Time course of the static condition of Experiment 1. The stimuli rotate around fixation with one single element displayed on each frame. The mask–target–mask sequence is presented at each location before jumping to the next location. A tick mark is always present next to the target location to help guide tracking.
To measure the thresholds in the following experiments, we used the anticipated threshold technique developed by Brussell and Cavanagh (1984). Similar to an ascending staircase, the contrast started at zero and increased until the subject detected the target. In this method, however, the increase was continuous within a trial, not across trials. To reduce overshoot effects caused by the response delay, the contrast rose rapidly until just before the threshold for that particular condition was reached (10% contrast before threshold), after which the contrast continued to rise more slowly until detection. 
Methods
Participants
Six subjects participated in the experiment, including author AV. They ranged in age from 25 to 35 years and had normal or corrected-to-normal visual acuity.

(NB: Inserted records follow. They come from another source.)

(** ** C6: the preconditions of startTls *)

Lemma parseSecureTransport_error (o : SocketOptions) (e : Exn) :
  parseSecureTransport o = inl e -> exists message, e = TypeError message.
Proof.
  unfold parseSecureTransport.
  destruct (secureTransport o) as [v|]; [|discriminate].
  cbv zeta.
  destruct (String.eqb (c_str v) "off"); [discriminate|].
  destruct (String.eqb (c_str v) "starttls"); [discriminate|].
  destruct (String.eqb (c_str v) "on"); [discriminate|].
  intros [= <-]. eexists; reflexivity.
Qed.

(** C6.  On every reachable socket, [startTls] throws a [TypeError] and leaves
    the socket exactly as it was whenever a precondition is violated: the
    socket is secure, its domain has been given away by an earlier upgrade,
    the upgrade callback is absent, or the [secureTransport] option is not
    [starttls].  In particular the socket returned by a successful [startTls]
    is secure, and [startTls] on it fails this way. *)
Theorem startTls_precondition_violation :
  (forall (s : Socket) (tlsOptions : option TlsOptions),
      reachable s ->
      precondition_violated s = true ->
      exists message, startTls tlsOptions s = (inl (TypeError message), s))
  /\ (forall (s : Socket) (tlsOptions : option TlsOptions) (new s' : Socket),
        startTls tlsOptions s = (inr new, s') ->
        isSecureSocket new = true
        /\ forall tlsOptions',
             exists message, startTls tlsOptions' new = (inl (TypeError message), new)).
Proof.
  assert (Hsecure : forall s t, isSecureSocket s = true ->
            exists message, startTls t s = (inl (TypeError message), s)).
  { intros s t Hs. destruct s as [conn r w cf opts st sec dom cip eof sl peb pu].
    cbn [isSecureSocket] in Hs. subst sec. eexists; reflexivity. }
  split.
  - intros s tlsOptions Hr Hv.
    apply reachable_ok in Hr.
    destruct (isSecureSocket s) eqn:Hsec; [apply Hsecure; exact Hsec|].
    destruct s as [conn r w cf opts st sec dom cip eof sl peb pu].
    unfold Socket_ok in Hr. unfold precondition_violated in Hv.
    cbn [isSecureSocket domain eofListener options] in *. subst sec.
    unfold_socket.
    destruct (String.eqb dom "") eqn:Hdom; [eexists; reflexivity|].
    cbn [negb] in *. unfold_socket.
    apply andb_prop in Hr. destruct Hr as [_ Hr].
    rewrite !orb_false_r in Hr. rewrite Hr in Hv. cbn [negb orb] in Hv.
    unfold mode_is_starttls in Hv. cbn [options] in Hv.
    destruct opts as [o|]; [|eexists; reflexivity].
    destruct (parseSecureTransport o) as [e|kind] eqn:Hparse.
    + destruct (parseSecureTransport_error o e Hparse) as [message ->].
      eexists; reflexivity.
    + unfold_socket. destruct (SecureTransportKind_eqb kind STARTTLS);
        [discriminate Hv | eexists; reflexivity].
  - intros s tlsOptions new s' Hup.
    destruct (startTls_new_ok _ _ _ _ Hup) as [_ Hsec].
    split; [exact Hsec|]. intros t'. apply Hsecure, Hsec.
Qed.

Lemma startTls_precondition_violation_witness :
  exists message,
    startTls None (snd (startTls None socket0))
    = (inl (TypeError message), snd (startTls None socket0)).
Proof.
  exact (proj1 startTls_precondition_violation (snd (startTls None socket0)) None
           (reachable_step (CallStartTls None) socket0
              (reachable_connect _ _ _ _ connect_socket0))
           eq_refl).
Defined.

(** ** C7: what connect validates *)

Lemma host_char_alphabet (c : ascii) : host_char c = in_host_alphabet c.
Proof.
  destruct c as [b0 b1 b2 b3 b4 b5 b6 b7].
  destruct b0, b1, b2, b3, b4, b5, b6, b7; vm_compute; reflexivity.
Qed.

Lemma host_chars_forallb (host : string) :
  host_chars host = forallb in_host_alphabet (list_ascii_of_string host).
Proof.
  induction host as [|c rest IH]; [reflexivity|].
  cbn [host_chars list_ascii_of_string forallb].
  rewrite host_char_alphabet, IH.
  destruct (in_host_alphabet c); reflexivity.
Qed.

(** [isValidHost] accepts exactly the texts of 1 to 255 characters, all of
    them in the alphabet. *)
Lemma isValidHost_spec (host : string) :
  isValidHost host
  = (1 <=? String.length host)%nat && (String.length host <=? 255)%nat
    && forallb in_host_alphabet (list_ascii_of_string host).
Proof.
  unfold isValidHost. rewrite host_chars_forallb.
  destruct (Nat.ltb_spec 255 (String.length host)),
           (Nat.eqb_spec (String.length host) 0),
           (Nat.leb_spec 1 (String.length host)),
           (Nat.leb_spec (String.length host) 255); try lia; reflexivity.
Qed.

(** Every failure of [connect] before the socket is set up is a
    [TypeError]. *)
Lemma connect_rejects_invalid ctx address opts :
  isValidHost (addressStr_of address) = false ->
  exists message, connectImplNoOutputLock ctx address opts = inl (TypeError message).
Proof.
  intros Hbad. unfold connectImplNoOutputLock, andThen, require.
  destruct (domain_of ctx address) as [e|dom] eqn:Hdom.
  - unfold domain_of in Hdom. destruct address as [str|hostname port]; [|discriminate].
    destruct (URL_host ctx ("https://" ++ str)) as [[host|]|];
      [discriminate | | ]; injection Hdom as <-; eexists; reflexivity.
  - rewrite Hbad. eexists; reflexivity.
Qed.

Lemma connect_accepts_valid ctx address opts s :
  connectImplNoOutputLock ctx address opts = inr s ->
  isValidHost (addressStr_of address) = true.
Proof.
  intros Hok.
  destruct (isValidHost (addressStr_of address)) eqn:Hv; [reflexivity|].
  destruct (connect_rejects_invalid ctx address opts Hv) as [message Hfail].
  rewrite Hfail in Hok. discriminate.
Qed.

(** C7, as the code has it.  The validator is applied to the address string
    handed to the transport: the string itself, or [hostname:port] for a
    structured address.  Every address [connect] accepts has an address
    string of 1 to 255 characters, all in the alphabet; every address whose
    address string is empty, longer than 255 characters or has a character
    outside the alphabet fails with a [TypeError]. *)
Theorem connect_validates_address_string :
  forall (ctx : Context) (address : AnySocketAddress) (opts : option SocketOptions),
    (forall s,
        connectImplNoOutputLock ctx address opts = inr s ->
        (1 <= String.length (addressStr_of address) <= 255)%nat
        /\ forallb in_host_alphabet (list_ascii_of_string (addressStr_of address)) = true)
    /\ (String.length (addressStr_of address) = 0%nat
        \/ (255 < String.length (addressStr_of address))%nat
        \/ forallb in_host_alphabet (list_ascii_of_string (addressStr_of address)) = false ->
        exists message,
          connectImplNoOutputLock ctx address opts = inl (TypeError message)).
Proof.
  intros ctx address opts. split.
  - intros s Hok. apply connect_accepts_valid in Hok.
    rewrite isValidHost_spec in Hok.
    apply andb_prop in Hok. destruct Hok as [Hlen Hchars].
    apply andb_prop in Hlen. destruct Hlen as [Hlo Hhi].
    apply Nat.leb_le in Hlo, Hhi. repeat split; assumption.
  - intros Hbad. apply connect_rejects_invalid. rewrite isValidHost_spec.
    destruct Hbad as [H0 | [Hlong | Hchar]].
    + rewrite H0. reflexivity.
    + apply Nat.leb_gt in Hlong. rewrite Hlong, andb_false_r. reflexivity.
    + rewrite Hchar, andb_false_r. reflexivity.
Qed.

Lemma connect_validates_address_string_witness :
  ((1 <= String.length "mail.example.com:25" <= 255)%nat
   /\ forallb in_host_alphabet (list_ascii_of_string "mail.example.com:25") = true)
  /\ (exists message,
        connectImplNoOutputLock ctx0 (AddressString a256) None = inl (TypeError message))
  /\ (exists message,
        connectImplNoOutputLock ctx0 (AddressString "") None = inl (TypeError message)).
Proof.
  split; [|split].
  - exact (proj1 (connect_validates_address_string ctx0
                    (AddressRecord "mail.example.com" 25) (Some starttls_options))
             socket0 connect_socket0).
  - apply (proj2 (connect_validates_address_string ctx0 (AddressString a256) None)).
    right; left. vm_compute. lia.
  - apply (proj2 (connect_validates_address_string ctx0 (AddressString "") None)).
    left. reflexivity.
Defined.

(** C7 as the spec states it fails: [connect] accepts the structured address
    with an empty host name and port 80, since the address string [:80]
    passes the validator; the host name of the socket it builds is empty and
    does not pass. *)
Lemma connect_accepts_empty_hostname :
  connectImplNoOutputLock ctx0 (AddressRecord "" 80) None = inr socket_nohost
  /\ domain socket_nohost = ""
  /\ isValidHost (domain socket_nohost) = false.
Proof. repeat split; vm_compute; reflexivity. Qed.

(** ** C8: read EOF closes the write half *)

(** While the EOF continuation is attached, the read half reaching EOF runs
    [maybeCloseWriteSide], once. *)
Lemma step_eof_attached (s : Socket) (isClosedOrClosing : bool) (closeSettles : Outcome) :
  eofListener s = true ->
  snd (step (ReadableEof isClosedOrClosing closeSettles) s)
  = snd (maybeCloseWriteSide isClosedOrClosing closeSettles (set_eofListener false s)).
Proof.
  destruct s as [conn r w cf opts st sec dom cip eof sl peb pu].
  cbn [eofListener]. intros ->. crush_socket.
Qed.
(** X15.  When [random_crop] crops (both extents exceed
    [image_size + image_size // 2]) every pixel of its result, in every
    plane of the image and in the mask, is the input pixel displaced by
    [(h - image_size // 2, w - image_size // 2)].  The window has
    [2 (image_size // 2)] rows and columns, lies inside the input, and never
    reaches the first [image_size - image_size // 2] rows and columns of the
    input, since the centre is drawn from [image_size] upwards. *)
Theorem random_crop_pixels :
  forall (A : Type) (zero : A) (x : ndarray4 (A := A)) (m : ndarray2 (A := A))
         (T D H W : nat) (image_size h w : Z),
    (0 <= image_size)%Z -> wf4 x -> wf2 m ->
    shape4 x = (T, D, H, W) -> shape2 m = (H, W) ->
    let half := (image_size / 2)%Z in
    Py.randint_returns image_size (Z.of_nat H - half) h ->
    Py.randint_returns image_size (Z.of_nat W - half) w ->
    let r := random_crop x m image_size h w in
    let n := Z.to_nat (2 * half) in
    shape4 (fst r) = (T, D, n, n) /\ shape2 (snd r) = (n, n) /\
    wf4 (fst r) /\ wf2 (snd r) /\
    forall i j, (i < n)%nat -> (j < n)%nat ->
      let i0 := (Z.to_nat (h - half) + i)%nat in
      let j0 := (Z.to_nat (w - half) + j)%nat in
      (Z.to_nat (image_size - half) <= i0 < H)%nat /\
      (Z.to_nat (image_size - half) <= j0 < W)%nat /\
      get2 zero (data2 (snd r)) i j = get2 zero (data2 m) i0 j0 /\
      forall t d, (t < T)%nat -> (d < D)%nat ->
        get4 zero (data4 (fst r)) t d i j = get4 zero (data4 x) t d i0 j0.
Proof. exact random_crop_general. Qed.

Lemma random_crop_pixels_witness :
  shape4 (fst (random_crop Sample.stack7 Sample.mask7 4 4 4)) = (1, 1, 4, 4)%nat.
Proof.
  exact (proj1 (random_crop_pixels Q 0%Q Sample.stack7 Sample.mask7
                  1%nat 1%nat 7%nat 7%nat 4%Z 4%Z 4%Z ltac:(lia)
                  wf_stack7 wf_mask7 eq_refl eq_refl
                  ltac:(split; vm_compute; [discriminate | reflexivity])
                  ltac:(split; vm_compute; [discriminate | reflexivity]))).
Defined.

(** X16.  For an odd [image_size], an input that [random_crop] crops comes
    out of [crop_or_pad_to_size] with its last row and its last column
    zero-padded, in every image plane and in the mask: the cropped window has
    only [image_size - 1] rows and columns, and the missing one is added at
    the trailing edge.  All other pixels are those of the window. *)
Theorem odd_size_crop_pads_trailing_edge :
  forall (A : Type) (zero : A) (x : ndarray4 (A := A)) (m : ndarray2 (A := A))
         (T D H W : nat) (image_size h w : Z),
    (0 <= image_size)%Z -> Z.odd image_size = true ->
    wf4 x -> wf2 m -> shape4 x = (T, D, H, W) -> shape2 m = (H, W) ->
    let half := (image_size / 2)%Z in
    Py.randint_returns image_size (Z.of_nat H - half) h ->
    Py.randint_returns image_size (Z.of_nat W - half) w ->
    let c := random_crop x m image_size h w in
    let r := crop_or_pad_to_size zero (fst c) (snd c) image_size in
    let n := Z.to_nat image_size in
    shape4 (fst r) = (T, D, n, n) /\ shape2 (snd r) = (n, n) /\
    forall i j, (i < n)%nat -> (j < n)%nat ->
      ((i = n - 1 \/ j = n - 1)%nat ->
         get2 zero (data2 (snd r)) i j = zero /\
         forall t d, (t < T)%nat -> (d < D)%nat ->
           get4 zero (data4 (fst r)) t d i j = zero) /\
      ((i < n - 1)%nat -> (j < n - 1)%nat ->
         get2 zero (data2 (snd r)) i j = get2 zero (data2 (snd c)) i j /\
         forall t d, (t < T)%nat -> (d < D)%nat ->
           get4 zero (data4 (fst r)) t d i j
           = get4 zero (data4 (fst c)) t d i j).
Proof.
  intros A zero x m T D H W size h w Hs Hodd Hx Hm Sx Sm half Hh Hw c r n.
  assert (Hsz : (size = 2 * half + 1)%Z).
  { subst half. rewrite (Z.div_mod size 2) at 1 by lia.
    rewrite Zmod_odd, Hodd. reflexivity. }
  destruct (random_crop_general A zero x m T D H W size h w Hs Hx Hm Sx Sm Hh Hw)
    as (S4 & S2 & W4 & W2 & _).
  fold half in S4, S2. fold c in S4, S2, W4, W2.
  destruct (crop_or_pad_general zero (fst c) (snd c) T D
              (Z.to_nat (2 * half)) (Z.to_nat (2 * half)) size
              Hs W4 W2 S4 S2) as (R4 & _ & R2 & _ & P4 & P2).
  fold r in R4, R2, P4, P2. fold n in R4, R2, P4, P2.
  split; [exact R4|]. split; [exact R2|].
  assert (Hlead : lead (Z.to_nat (2 * half)) size = 0%Z).
  { unfold lead. destruct (Z.ltb_spec size (Z.of_nat (Z.to_nat (2 * half))));
      [lia|].
    replace (size - Z.of_nat (Z.to_nat (2 * half)))%Z with 1%Z by lia.
    reflexivity. }
  rewrite Hlead in P4, P2.
  assert (Hat : forall (p : plane (A := A)) i j,
            at_or_zero zero (Z.to_nat (2 * half)) (Z.to_nat (2 * half)) p
              (Z.of_nat i + 0) (Z.of_nat j + 0)
            = if ((i <? n - 1) && (j <? n - 1))%nat then get2 zero p i j
              else zero).
  { intros p i j. unfold at_or_zero. rewrite !Z.add_0_r, !Nat2Z.id.
    destruct (Z.leb_spec 0 (Z.of_nat i)); [|lia].
    destruct (Z.leb_spec 0 (Z.of_nat j)); [|lia].
    destruct (Z.ltb_spec (Z.of_nat i) (Z.of_nat (Z.to_nat (2 * half))));
      destruct (Z.ltb_spec (Z.of_nat j) (Z.of_nat (Z.to_nat (2 * half))));
      destruct (Nat.ltb_spec i (n - 1)); destruct (Nat.ltb_spec j (n - 1));
      cbn [andb]; try reflexivity; subst n; lia. }
  intros i j Hi Hj. split.
  - intros Hedge.
    assert (Hb : ((i <? n - 1) && (j <? n - 1))%nat = false).
    { destruct (Nat.ltb_spec i (n - 1)); destruct (Nat.ltb_spec j (n - 1));
        cbn [andb]; try reflexivity; lia. }
    split.
    + rewrite (P2 i j Hi Hj), Hat, Hb. reflexivity.
    + intros t d Ht Hd. rewrite (P4 t d i j Ht Hd Hi Hj), Hat, Hb. reflexivity.
  - intros Hi' Hj'.
    assert (Hb : ((i <? n - 1) && (j <? n - 1))%nat = true).
    { apply andb_true_iff. split; apply Nat.ltb_lt; assumption. }
    split.
    + rewrite (P2 i j Hi Hj), Hat, Hb. reflexivity.
    + intros t d Ht Hd. rewrite (P4 t d i j Ht Hd Hi Hj), Hat, Hb. reflexivity.
Qed.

All participants gave informed consent in writing prior to participation and the protocols for the study were approved by the Université Paris Descartes Review Board, CERES, in accordance with French regulations and the Declaration of Helsinki. Participants were compensated 10€ per hour for their time. 
Apparatus
Stimuli were displayed on a 22-in. LaCie Electron22 Blue IV CRT monitor (LaCie, Paris, France) at a vertical refresh rate of 100 Hz, resulting in 10 ms per refresh, with a resolution of 1024 × 768 pixels and stimuli were generated on a Macintosh G4 computer (Apple, Inc., Cupertino, CA) using MATLAB (The MathWorks, Inc., Natick, MA) and the Psychophysics Toolbox functions (Brainard, 1997). Subjects viewed the screen from 57-cm distance with their head stabilized by a chin rest. 
Stimuli
A fixation mark (a black dot) was presented in the middle of a midlevel gray background on the screen. 
Dynamic condition:
Two masks were presented at 13° from fixation and a target increasing slowly in contrast from 0% to 100% was presented between the two masks. A tick mark was placed 1° away from the outer edge of the position of the target to help guide attention to the target location. Pilots with and without the tick mark did not result in a difference in threshold, indicating that it does not influence the detection of the stimulus. 
Masks were composed of 18 black and 18 white blocks arranged in a randomized six by six pattern. This pattern was rerandomized for each sequence. The width of the masks was 2.8°, and it was always shown at full contrast. The target was a Gabor patch, a sinewave grating of 1.79 cpd, slightly smaller than the mask, that was tilted 45° to the right or to the left. Target and masks were arranged and spaced so that they never had any simultaneously overlapping locations with targets and masks in the adjacent sequences (they always overlapped within each sequence at a given location). 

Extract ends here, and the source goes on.